» **PROBLEM STATEMENT**
The answer should be one number only, namely how many lines of the records hold the word "nanoseconds".

┌─ PROVIDED MATERIAL

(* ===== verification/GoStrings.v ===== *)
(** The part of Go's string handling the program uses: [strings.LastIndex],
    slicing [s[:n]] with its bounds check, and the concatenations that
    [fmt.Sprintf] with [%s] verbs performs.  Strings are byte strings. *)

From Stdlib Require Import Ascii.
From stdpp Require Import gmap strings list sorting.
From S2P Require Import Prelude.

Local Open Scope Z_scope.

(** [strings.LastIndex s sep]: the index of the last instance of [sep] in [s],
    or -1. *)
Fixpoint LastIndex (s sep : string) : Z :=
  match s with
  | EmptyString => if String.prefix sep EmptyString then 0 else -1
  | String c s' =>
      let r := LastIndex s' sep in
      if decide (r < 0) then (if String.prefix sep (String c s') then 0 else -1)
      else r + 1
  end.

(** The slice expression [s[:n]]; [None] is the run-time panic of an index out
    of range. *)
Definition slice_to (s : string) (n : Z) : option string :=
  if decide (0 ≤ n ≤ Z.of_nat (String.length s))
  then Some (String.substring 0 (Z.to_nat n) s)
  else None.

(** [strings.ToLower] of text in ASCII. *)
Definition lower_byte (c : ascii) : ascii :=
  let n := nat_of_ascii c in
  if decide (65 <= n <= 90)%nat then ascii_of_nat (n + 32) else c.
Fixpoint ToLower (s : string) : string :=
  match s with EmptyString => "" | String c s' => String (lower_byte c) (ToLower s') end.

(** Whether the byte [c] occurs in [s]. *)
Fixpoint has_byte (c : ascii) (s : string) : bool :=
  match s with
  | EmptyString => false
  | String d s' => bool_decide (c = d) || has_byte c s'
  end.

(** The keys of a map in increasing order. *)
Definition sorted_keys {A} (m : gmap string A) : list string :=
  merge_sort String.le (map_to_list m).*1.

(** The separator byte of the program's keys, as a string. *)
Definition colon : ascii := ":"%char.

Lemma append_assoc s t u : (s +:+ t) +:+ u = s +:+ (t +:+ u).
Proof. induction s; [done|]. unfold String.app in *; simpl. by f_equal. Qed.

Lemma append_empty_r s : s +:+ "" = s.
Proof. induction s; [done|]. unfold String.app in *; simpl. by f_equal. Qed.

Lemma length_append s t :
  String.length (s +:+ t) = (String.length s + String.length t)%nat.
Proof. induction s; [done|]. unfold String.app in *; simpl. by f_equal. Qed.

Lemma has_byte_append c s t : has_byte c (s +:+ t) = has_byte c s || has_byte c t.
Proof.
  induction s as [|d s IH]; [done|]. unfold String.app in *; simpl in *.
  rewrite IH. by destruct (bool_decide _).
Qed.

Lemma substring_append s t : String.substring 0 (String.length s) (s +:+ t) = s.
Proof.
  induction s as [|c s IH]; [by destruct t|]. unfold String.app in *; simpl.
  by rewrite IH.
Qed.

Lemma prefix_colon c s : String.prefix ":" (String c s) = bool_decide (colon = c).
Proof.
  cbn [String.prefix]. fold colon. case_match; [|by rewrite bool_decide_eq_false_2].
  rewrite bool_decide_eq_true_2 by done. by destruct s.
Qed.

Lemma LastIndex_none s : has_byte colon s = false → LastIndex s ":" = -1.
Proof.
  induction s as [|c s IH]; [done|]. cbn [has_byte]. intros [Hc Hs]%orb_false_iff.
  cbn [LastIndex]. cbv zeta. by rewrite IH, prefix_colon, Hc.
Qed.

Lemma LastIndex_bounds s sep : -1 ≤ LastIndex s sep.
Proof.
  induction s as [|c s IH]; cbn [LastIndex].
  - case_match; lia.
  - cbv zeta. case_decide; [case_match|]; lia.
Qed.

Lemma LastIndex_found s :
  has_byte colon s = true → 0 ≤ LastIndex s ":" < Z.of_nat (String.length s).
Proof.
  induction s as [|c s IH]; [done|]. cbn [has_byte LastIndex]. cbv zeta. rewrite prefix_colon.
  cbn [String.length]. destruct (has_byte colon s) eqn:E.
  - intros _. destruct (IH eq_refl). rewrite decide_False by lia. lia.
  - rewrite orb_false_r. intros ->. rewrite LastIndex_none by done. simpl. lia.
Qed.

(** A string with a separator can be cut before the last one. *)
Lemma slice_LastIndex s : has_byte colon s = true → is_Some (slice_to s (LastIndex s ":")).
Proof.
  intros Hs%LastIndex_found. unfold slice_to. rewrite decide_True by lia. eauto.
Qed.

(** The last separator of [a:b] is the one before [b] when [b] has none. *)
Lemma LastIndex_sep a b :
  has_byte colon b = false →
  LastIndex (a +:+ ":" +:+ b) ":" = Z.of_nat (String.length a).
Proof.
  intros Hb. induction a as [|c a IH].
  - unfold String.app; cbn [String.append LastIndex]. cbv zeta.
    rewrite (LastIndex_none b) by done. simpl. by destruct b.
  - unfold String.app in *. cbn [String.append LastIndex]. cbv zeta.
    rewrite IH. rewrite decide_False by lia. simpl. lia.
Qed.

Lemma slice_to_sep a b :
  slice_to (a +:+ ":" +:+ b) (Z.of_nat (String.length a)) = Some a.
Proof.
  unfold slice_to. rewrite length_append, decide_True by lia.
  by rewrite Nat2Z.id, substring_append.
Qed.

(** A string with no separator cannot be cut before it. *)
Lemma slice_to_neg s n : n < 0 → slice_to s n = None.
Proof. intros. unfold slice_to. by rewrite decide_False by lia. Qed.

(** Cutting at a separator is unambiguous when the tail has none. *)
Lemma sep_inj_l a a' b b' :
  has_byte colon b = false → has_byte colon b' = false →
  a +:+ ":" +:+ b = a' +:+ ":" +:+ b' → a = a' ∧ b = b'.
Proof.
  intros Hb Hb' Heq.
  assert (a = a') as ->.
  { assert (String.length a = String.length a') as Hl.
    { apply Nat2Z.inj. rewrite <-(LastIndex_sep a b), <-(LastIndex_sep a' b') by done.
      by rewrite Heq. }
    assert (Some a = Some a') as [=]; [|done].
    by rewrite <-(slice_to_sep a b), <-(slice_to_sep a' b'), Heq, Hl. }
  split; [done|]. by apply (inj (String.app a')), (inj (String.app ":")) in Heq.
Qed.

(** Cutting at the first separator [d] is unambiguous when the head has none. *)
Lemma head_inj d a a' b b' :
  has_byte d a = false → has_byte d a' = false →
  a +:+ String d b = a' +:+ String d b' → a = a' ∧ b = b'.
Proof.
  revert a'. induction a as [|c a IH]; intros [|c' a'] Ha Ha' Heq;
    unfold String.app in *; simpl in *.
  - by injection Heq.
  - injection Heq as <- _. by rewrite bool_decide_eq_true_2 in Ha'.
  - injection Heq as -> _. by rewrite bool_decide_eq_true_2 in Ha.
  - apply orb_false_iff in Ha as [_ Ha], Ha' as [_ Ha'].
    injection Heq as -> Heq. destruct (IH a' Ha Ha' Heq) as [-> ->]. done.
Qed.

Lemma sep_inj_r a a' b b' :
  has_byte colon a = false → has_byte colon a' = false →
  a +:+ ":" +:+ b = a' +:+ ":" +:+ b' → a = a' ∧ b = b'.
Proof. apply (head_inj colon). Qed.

└─
┌─ PROVIDED MATERIAL

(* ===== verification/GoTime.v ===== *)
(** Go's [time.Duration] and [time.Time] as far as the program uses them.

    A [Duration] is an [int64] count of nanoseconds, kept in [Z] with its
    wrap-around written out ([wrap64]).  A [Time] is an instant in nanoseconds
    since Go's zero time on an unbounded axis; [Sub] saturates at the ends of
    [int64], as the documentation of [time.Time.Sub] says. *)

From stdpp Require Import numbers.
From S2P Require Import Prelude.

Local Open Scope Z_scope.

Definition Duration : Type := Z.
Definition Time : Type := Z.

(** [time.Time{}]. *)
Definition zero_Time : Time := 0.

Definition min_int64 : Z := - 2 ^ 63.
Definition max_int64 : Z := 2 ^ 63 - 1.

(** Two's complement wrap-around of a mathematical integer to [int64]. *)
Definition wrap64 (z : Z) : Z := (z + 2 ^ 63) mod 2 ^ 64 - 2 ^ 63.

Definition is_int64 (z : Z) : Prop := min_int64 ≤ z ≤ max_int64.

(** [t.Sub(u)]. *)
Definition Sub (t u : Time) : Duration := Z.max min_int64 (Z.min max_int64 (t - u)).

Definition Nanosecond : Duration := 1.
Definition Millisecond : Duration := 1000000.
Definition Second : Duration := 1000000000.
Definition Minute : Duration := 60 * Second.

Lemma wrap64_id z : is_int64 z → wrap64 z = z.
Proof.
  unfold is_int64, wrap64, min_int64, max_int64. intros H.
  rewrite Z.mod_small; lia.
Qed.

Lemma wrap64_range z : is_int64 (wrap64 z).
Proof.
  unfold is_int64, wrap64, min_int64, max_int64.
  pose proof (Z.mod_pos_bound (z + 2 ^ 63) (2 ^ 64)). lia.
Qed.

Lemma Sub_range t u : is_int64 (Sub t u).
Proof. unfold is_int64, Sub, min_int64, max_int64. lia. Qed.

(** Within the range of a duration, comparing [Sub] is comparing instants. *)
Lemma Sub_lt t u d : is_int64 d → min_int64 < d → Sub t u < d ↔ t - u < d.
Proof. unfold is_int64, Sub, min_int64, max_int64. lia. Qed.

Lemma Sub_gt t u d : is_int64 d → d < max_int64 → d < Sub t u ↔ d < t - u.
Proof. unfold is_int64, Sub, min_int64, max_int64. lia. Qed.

└─

» **TASK RESULT**
2